#### [Required action]
Copy each line of the records that includes "windowEnds".

#### [Stored data entries]
↓
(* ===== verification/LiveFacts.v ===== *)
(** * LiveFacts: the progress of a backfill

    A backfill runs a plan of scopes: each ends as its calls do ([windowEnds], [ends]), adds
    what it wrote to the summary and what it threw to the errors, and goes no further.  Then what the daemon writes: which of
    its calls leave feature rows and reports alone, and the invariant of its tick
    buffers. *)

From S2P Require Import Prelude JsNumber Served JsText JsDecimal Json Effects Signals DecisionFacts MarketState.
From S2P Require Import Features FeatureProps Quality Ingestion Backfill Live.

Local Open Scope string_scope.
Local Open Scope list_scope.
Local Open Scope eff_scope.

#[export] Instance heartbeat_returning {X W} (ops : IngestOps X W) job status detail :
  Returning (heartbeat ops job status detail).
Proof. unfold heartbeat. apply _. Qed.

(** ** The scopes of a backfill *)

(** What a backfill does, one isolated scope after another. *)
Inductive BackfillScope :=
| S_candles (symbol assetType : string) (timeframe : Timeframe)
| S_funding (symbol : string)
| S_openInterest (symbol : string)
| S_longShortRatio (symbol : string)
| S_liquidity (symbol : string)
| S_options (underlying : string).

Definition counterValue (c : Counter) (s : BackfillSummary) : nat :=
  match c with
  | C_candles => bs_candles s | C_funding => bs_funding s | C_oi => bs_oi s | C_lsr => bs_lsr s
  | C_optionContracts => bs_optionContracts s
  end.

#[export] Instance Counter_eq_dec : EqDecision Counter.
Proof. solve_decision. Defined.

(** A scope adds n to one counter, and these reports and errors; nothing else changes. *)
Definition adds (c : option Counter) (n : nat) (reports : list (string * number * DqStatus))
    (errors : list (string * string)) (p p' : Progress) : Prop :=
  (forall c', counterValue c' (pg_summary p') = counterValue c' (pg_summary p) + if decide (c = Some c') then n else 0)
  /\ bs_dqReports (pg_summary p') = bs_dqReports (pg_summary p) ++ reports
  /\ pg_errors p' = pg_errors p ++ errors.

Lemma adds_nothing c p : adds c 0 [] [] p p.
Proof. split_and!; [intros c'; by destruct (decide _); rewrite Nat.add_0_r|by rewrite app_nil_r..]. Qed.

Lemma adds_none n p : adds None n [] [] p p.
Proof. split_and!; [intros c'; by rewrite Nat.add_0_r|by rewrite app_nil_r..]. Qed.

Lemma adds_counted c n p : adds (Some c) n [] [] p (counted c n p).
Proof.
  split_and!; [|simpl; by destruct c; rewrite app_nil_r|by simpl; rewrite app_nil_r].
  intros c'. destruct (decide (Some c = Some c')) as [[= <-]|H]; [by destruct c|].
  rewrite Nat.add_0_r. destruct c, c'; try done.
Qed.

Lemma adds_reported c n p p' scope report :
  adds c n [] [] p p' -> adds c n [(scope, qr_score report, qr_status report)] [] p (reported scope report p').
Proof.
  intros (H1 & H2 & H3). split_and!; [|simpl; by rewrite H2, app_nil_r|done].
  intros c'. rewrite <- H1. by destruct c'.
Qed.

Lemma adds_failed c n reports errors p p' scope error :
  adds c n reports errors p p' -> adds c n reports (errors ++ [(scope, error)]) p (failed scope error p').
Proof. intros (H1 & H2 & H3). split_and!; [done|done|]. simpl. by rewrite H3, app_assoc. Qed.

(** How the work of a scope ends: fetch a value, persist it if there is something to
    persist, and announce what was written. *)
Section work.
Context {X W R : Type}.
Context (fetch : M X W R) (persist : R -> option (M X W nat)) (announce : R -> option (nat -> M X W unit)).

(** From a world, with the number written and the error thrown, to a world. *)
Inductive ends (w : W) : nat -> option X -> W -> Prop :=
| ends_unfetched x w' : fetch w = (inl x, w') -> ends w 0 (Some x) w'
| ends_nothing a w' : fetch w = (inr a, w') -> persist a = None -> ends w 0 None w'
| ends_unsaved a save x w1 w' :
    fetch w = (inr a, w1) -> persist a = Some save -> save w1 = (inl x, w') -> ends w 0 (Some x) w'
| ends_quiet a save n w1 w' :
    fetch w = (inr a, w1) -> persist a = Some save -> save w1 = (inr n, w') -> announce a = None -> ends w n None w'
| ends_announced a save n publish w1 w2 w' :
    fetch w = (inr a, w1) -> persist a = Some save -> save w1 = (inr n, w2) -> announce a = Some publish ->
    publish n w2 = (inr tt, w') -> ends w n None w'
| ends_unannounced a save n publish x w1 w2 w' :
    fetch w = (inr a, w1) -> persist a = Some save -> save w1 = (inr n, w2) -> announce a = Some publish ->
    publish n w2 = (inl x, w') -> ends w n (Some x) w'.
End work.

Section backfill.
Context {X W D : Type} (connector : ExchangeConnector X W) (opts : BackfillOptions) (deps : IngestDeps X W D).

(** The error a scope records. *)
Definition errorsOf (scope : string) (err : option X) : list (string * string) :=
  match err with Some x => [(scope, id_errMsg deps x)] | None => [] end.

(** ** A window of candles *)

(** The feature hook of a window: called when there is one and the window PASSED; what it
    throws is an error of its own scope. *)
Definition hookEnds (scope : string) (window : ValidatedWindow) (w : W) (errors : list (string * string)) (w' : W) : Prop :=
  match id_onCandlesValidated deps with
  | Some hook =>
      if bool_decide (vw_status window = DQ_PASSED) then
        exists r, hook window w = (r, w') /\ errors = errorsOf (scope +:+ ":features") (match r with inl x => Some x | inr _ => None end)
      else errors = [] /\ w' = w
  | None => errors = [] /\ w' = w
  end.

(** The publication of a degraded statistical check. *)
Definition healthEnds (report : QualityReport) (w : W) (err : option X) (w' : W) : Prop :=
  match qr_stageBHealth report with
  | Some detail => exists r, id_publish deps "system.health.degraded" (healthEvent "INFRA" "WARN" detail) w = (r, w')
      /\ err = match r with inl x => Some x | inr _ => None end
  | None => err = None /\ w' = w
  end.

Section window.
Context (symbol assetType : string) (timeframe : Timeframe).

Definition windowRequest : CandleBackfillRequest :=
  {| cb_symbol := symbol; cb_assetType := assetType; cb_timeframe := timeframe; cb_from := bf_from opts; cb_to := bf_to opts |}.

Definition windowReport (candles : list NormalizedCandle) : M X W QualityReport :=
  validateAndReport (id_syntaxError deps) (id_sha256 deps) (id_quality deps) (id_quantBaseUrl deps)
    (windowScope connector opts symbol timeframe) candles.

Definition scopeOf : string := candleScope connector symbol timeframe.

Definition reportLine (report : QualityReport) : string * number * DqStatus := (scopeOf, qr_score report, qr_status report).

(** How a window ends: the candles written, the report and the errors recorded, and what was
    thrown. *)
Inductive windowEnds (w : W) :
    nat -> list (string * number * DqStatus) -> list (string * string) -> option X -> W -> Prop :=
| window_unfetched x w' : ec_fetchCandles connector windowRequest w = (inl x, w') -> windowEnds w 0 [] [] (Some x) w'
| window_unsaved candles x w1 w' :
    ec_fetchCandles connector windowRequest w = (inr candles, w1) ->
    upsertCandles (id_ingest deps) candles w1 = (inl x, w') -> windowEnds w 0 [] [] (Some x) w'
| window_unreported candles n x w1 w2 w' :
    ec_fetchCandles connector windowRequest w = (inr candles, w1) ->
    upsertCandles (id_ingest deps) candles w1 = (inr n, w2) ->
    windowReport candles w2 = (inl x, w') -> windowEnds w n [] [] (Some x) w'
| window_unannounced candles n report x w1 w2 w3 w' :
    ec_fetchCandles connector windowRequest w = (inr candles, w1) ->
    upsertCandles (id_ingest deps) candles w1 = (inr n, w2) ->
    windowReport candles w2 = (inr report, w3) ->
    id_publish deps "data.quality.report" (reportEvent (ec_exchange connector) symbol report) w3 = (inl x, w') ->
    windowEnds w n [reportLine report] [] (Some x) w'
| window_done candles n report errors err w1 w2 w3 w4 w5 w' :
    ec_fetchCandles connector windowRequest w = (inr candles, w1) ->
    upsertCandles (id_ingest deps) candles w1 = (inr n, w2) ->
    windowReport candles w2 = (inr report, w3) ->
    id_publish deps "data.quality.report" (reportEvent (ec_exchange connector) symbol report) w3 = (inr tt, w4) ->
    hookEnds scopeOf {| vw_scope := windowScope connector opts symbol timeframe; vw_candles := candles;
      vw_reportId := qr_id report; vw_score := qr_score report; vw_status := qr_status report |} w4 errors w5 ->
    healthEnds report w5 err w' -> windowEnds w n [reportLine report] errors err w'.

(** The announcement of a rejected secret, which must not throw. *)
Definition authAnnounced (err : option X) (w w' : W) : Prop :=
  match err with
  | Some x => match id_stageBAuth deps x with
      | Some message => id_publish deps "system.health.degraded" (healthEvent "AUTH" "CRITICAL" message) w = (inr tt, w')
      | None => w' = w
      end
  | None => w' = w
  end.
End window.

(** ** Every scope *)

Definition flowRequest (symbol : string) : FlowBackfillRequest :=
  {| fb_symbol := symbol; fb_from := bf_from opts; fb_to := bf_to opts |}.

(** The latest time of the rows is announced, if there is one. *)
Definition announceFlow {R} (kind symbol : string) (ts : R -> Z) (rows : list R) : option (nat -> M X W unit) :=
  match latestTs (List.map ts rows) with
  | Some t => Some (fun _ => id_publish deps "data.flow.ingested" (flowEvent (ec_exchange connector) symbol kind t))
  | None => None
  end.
↑
#### [Answer space]
    A backfill runs a plan of scopes: each ends as its calls do ([windowEnds], [ends]), adds
Inductive windowEnds (w : W) :
| window_unfetched x w' : ec_fetchCandles connector windowRequest w = (inl x, w') -> windowEnds w 0 [] [] (Some x) w'
    upsertCandles (id_ingest deps) candles w1 = (inl x, w') -> windowEnds w 0 [] [] (Some x) w'
    windowReport candles w2 = (inl x, w') -> windowEnds w n [] [] (Some x) w'
    windowEnds w n [reportLine report] [] (Some x) w'
    healthEnds report w5 err w' -> windowEnds w n [reportLine report] errors err w'.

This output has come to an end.